Is too much computer time taking a toll on your eyes? Are you experiencing frontal headaches and blurry vision? If so, then you may have computer vision syndrome, which is the strain your eyes experience from staring at a fixed target all day long, says Christopher Starr, MD, Director of Refractive Surgery and Associate Professor of Ophthalmology. “When we're staring at computers, we don't blink as much, the tears evaporate, and the surface of the eye gets dry and irritated and gritty, which can affect vision,” Dr. Starr says.
“The most important and easiest thing to remember is the 20-20-20 rule. When you're on a computer, take a break every 20 minutes, for 20 seconds, by looking into the distance at an object that's 20 feet away or further,” he says. He also recommends either closing the eyes completely or rapidly blinking for 20 seconds. If your eyes are still getting dry and irritated despite blinking and closing them every 20 minutes or so, then try an over-the-counter lubricant to help soothe and relubricate them.
Getting up from your desk and walking around is also important. “Get away from the computer, let your eye muscles relax and your eyes relubricate, walk around to get your blood flowing,” Dr. Starr says.
Depending on your age and vision strength, you may benefit from computer glasses. “As we get older, our eye muscles get weak, and we need more and more magnification to see up close,” Dr. Starr says. He suggests over-the-counter reading glasses, starting at a strength of 1+ and building up to 2.5 or 3 as needed.
Some computer glasses have special lenses to block the stimulating blue light that computers emit, but this is purely a matter of personal choice, Dr. Starr says. “Most Apple computers and digital devices have a ‘night shift’ mode where you can set a timer that turns off all the blue pixels at a certain time,” he says. “It helps to get a good night's sleep when you're not staring at these excitable blue pixels.”
Some people need prescription—rather than over-the-counter--blue light blocking glasses, such as progressive bifocal lenses where the top is for distance vision, and the bottom is for close-up reading. There are even trifocals, with an intermediate part of the lens for looking at computers.
Ideally, computer glasses will stop you from sitting too close to your computer, which will also alleviate the burden on your eye muscles. “Hopefully, by the end of the day, you're not furrowing your brow and complaining that your head hurts because you've been straining all day. Computer glasses alleviate that,” Dr. Starr says.

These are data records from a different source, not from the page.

(* ===== verification/FdOps.v ===== *)
(** * The operations of open descriptors (src/os/src/fs/fd.rs, [FileDescriptor])

    Reading, writing, seeking, resizing and polling, one function per method with an arm per
    kind of descriptor.  A method that changes the descriptor returns the new one; the
    shared objects are those of the store of IoStore.v.  The interactive console of a
    demonstration build ([WLL_INTERACTIVE]) is not modelled: [interactive_stdin_enabled] is
    false. *)

From S2P Require Import Prelude FileDesc MemFile IoStore.

Definition content_at (c : MemFileContent) (offset : Z) (buf : list Z) : list Z * Z :=
  content_read_at MEM_FILE_CHUNK_SIZE c offset buf.

(** [is_dev_null_path], [is_dev_zero_path] *)
Definition is_dev_null_path (path : string) : bool :=
  bool_decide (path = "/dev/null"%string) || bool_decide (path = "/glibc/dev/null"%string) ||
  bool_decide (path = "/musl/dev/null"%string).
Definition is_dev_zero_path (path : string) : bool :=
  bool_decide (path = "/dev/zero"%string) || bool_decide (path = "/glibc/dev/zero"%string) ||
  bool_decide (path = "/musl/dev/zero"%string).

(** [checked_file_end] *)
Definition checked_file_end (offset len : Z) : result Z SysErrNo :=
  match checked_add offset len with
  | None => Err EFBIG
  | Some end_ => if bool_decide (MAX_FILE_OFFSET < end_) then Err EFBIG else Ok end_
  end.

(** [checked_seek_from]; [delta] is an [isize] *)
Definition checked_seek_from (base delta : Z) : result Z SysErrNo :=
  match (if bool_decide (0 ≤ delta) then checked_add base delta else checked_sub base (- delta)) with
  | None => Err EINVAL
  | Some next => if bool_decide (MAX_FILE_OFFSET < next) then Err EINVAL else Ok next
  end.

(** [pipe_read_buffer]: the pipe, the buffer and the count; small reads pop byte by byte,
    large ones copy the two halves of the ring and drain them. *)
Fixpoint pop_bytes (n : nat) (queue : list Z) : list Z * list Z :=
  match n with
  | O => ([], queue)
  | S n =>
      match queue with
      | b :: queue => let '(popped, rest) := pop_bytes n queue in (b :: popped, rest)
      | [] => let '(popped, rest) := pop_bytes n [] in (0 :: popped, rest)
      end
  end.

Definition pipe_read_buffer (pipe : PipeState) (buf : list Z) : PipeState * list Z * Z :=
  let n := Z.min (zlen buf) (zlen (pipe_buf pipe)) in
  if bool_decide (n ≤ PIPE_SMALL_COPY) then
    let '(popped, rest) := pop_bytes (Z.to_nat n) (pipe_buf pipe) in
    (mkPipe rest (pipe_readers pipe) (pipe_writers pipe), splice 0 popped buf, n)
  else
    (mkPipe (drop (Z.to_nat n) (pipe_buf pipe)) (pipe_readers pipe) (pipe_writers pipe),
     splice 0 (take (Z.to_nat n) (pipe_buf pipe)) buf, n).
Lemma fds_insert t i x j : table_wf t → (i < MAX_FDS)%nat →
  <[i := x]> (fds t) !!! j = if bool_decide (i = j) then x else fds t !!! j.
Proof.
  intros Hw Hi. rewrite list_lookup_total_alt. case_bool_decide as Hj.
  - subst j. rewrite list_lookup_insert_eq; [done|]. by rewrite (tw_fds _ Hw).
  - rewrite list_lookup_insert_ne by done. by rewrite list_lookup_total_alt.
Qed.

Lemma flags_insert t i x j : table_wf t → (i < MAX_FDS)%nat →
  default 0 (<[i := x]> (fd_flag_words t) !! j) = if bool_decide (i = j) then x else flag_at t j.
Proof.
  intros Hw Hi. unfold flag_at. case_bool_decide as Hj.
  - subst j. rewrite list_lookup_insert_eq; [done|]. by rewrite (tw_flags _ Hw).
  - by rewrite list_lookup_insert_ne by done.
Qed.

Lemma set_slot_wf io t i fd flags : table_wf t → (i < MAX_FDS)%nat →
  let t' := (set_slot io t i fd flags).2 in
  table_wf t' ∧ (∀ j, fds t' !!! j = if bool_decide (i = j) then Some fd else fds t !!! j) ∧
  (∀ j, flag_at t' j = if bool_decide (i = j) then Z.land flags FD_CLOEXEC else flag_at t j).
Proof.
  intros Hw Hi t'. destruct (count_cloexec_flag flags) as [Hc Hf]. destruct (flag_count t i Hw) as [Hci Hle].
  assert (∀ j, fds t' !!! j = if bool_decide (i = j) then Some fd else fds t !!! j) as Hfds by (intros j; by apply fds_insert).
  assert (∀ j, flag_at t' j = if bool_decide (i = j) then Z.land flags FD_CLOEXEC else flag_at t j) as Hfl
    by (intros j; by apply flags_insert).
  split_and!; [|done..]. pose proof (tw_hint _ Hw). split.
  - unfold t'. simpl. by rewrite length_insert, (tw_fds _ Hw).
  - unfold t'. simpl. by rewrite length_insert, (tw_flags _ Hw).
  - unfold t'. cbn [set_slot snd next_fd_hint]. case_match; lia.
  - intros j Hj. rewrite Hfds. case_bool_decide; [done|]. apply (tw_taken _ Hw). unfold t' in Hj. cbn [set_slot snd next_fd_hint] in Hj.
    destruct (bool_decide (next_fd_hint t = MAX_FDS)) eqn:E1; simpl in Hj; reflect_bools; [lia|].
    revert Hj. case_bool_decide; lia.
  - intros j. rewrite Hfl, Hfds. case_bool_decide; [naive_solver|apply (tw_flag _ Hw)].
  - unfold t'. simpl. rewrite Hci, Hc, sum_flags_insert by (by rewrite (tw_flags _ Hw)). unfold sat_sub. fold (flag_at t i).
    rewrite (tw_count _ Hw) in *. lia.
Qed.

Lemma clear_slot_wf t i : table_wf t → (i < MAX_FDS)%nat →
  let t' := (clear_slot t i).1 in
  table_wf t' ∧ (∀ j, fds t' !!! j = if bool_decide (i = j) then None else fds t !!! j) ∧
  (∀ j, flag_at t' j = if bool_decide (i = j) then 0 else flag_at t j).
Proof.
  intros Hw Hi t'. destruct (flag_count t i Hw) as [Hci Hle].
  assert (∀ j, fds t' !!! j = if bool_decide (i = j) then None else fds t !!! j) as Hfds by (intros j; by apply fds_insert).
  assert (∀ j, flag_at t' j = if bool_decide (i = j) then 0 else flag_at t j) as Hfl
    by (intros j; by apply flags_insert).
  split_and!; [|done..]. pose proof (tw_hint _ Hw). split.
  - unfold t'. simpl. by rewrite length_insert, (tw_fds _ Hw).
  - unfold t'. simpl. by rewrite length_insert, (tw_flags _ Hw).
  - unfold t'. cbn [clear_slot fst next_fd_hint]. case_bool_decide; lia.
  - intros j Hj. unfold t' in Hj. cbn [clear_slot fst next_fd_hint] in Hj.
    assert (j < next_fd_hint t ∧ i ≠ j)%nat as [Hj1 Hj2] by (case_bool_decide; lia).
    rewrite Hfds, bool_decide_false by done. by apply (tw_taken _ Hw).
  - intros j. rewrite Hfl, Hfds. case_bool_decide; [naive_solver|apply (tw_flag _ Hw)].
  - unfold t'. simpl. rewrite Hci, sum_flags_insert by (by rewrite (tw_flags _ Hw)). unfold sat_sub. fold (flag_at t i).
    rewrite (tw_count _ Hw) in *. lia.
Qed.

(** ** Allocation *)

Lemma find_empty_spec t from limit :
  match find_empty t from limit with
  | Some i => (from ≤ i < limit)%nat ∧ fds t !!! i = None ∧ ∀ j, (from ≤ j < i)%nat → is_Some (fds t !!! j)
  | None => ∀ j, (from ≤ j < limit)%nat → is_Some (fds t !!! j)
  end.
Proof.
  unfold find_empty. remember (limit - from)%nat as n eqn:En. revert from En.
  induction n as [|n IH]; intros from En; simpl; [intros j; lia|].
  rewrite filter_cons. case_decide as E1; simpl; [split_and!; [lia|lia|done|intros j; lia]|].
  assert (is_Some (fds t !!! from)) as Hs by (by apply not_eq_None_Some).
  specialize (IH (S from) ltac:(lia)). destruct (head _) as [i|].
  - destruct IH as (H1 & H2 & H3). split_and!; [lia|lia|done|]. intros j Hj.
    destruct (decide (j = from)) as [->|]; [done|]. apply H3. lia.
  - intros j Hj. destruct (decide (j = from)) as [->|]; [done|]. apply IH. lia.
Qed.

But even if you don’t need a prescription for computer glasses, you should visit your eye doctor if you experience any kind of change in your eyes or vision. “In this day and age, most healthcare practitioners are vaccinated,” Dr. Starr says. “Every office that I know of, certainly my office at Cornell, has taken every precaution to make the environment as safe as possible, reducing the numbers of people in exam and waiting rooms at any given time. Everyone is social distancing and wearing double masks, and there is sanitizer everywhere. I don't know of any cases of Covid-19 that have been transmitted in the office setting. So, if you have a problem with your eyes, it's better to have it evaluated than hope it gets better on its own.”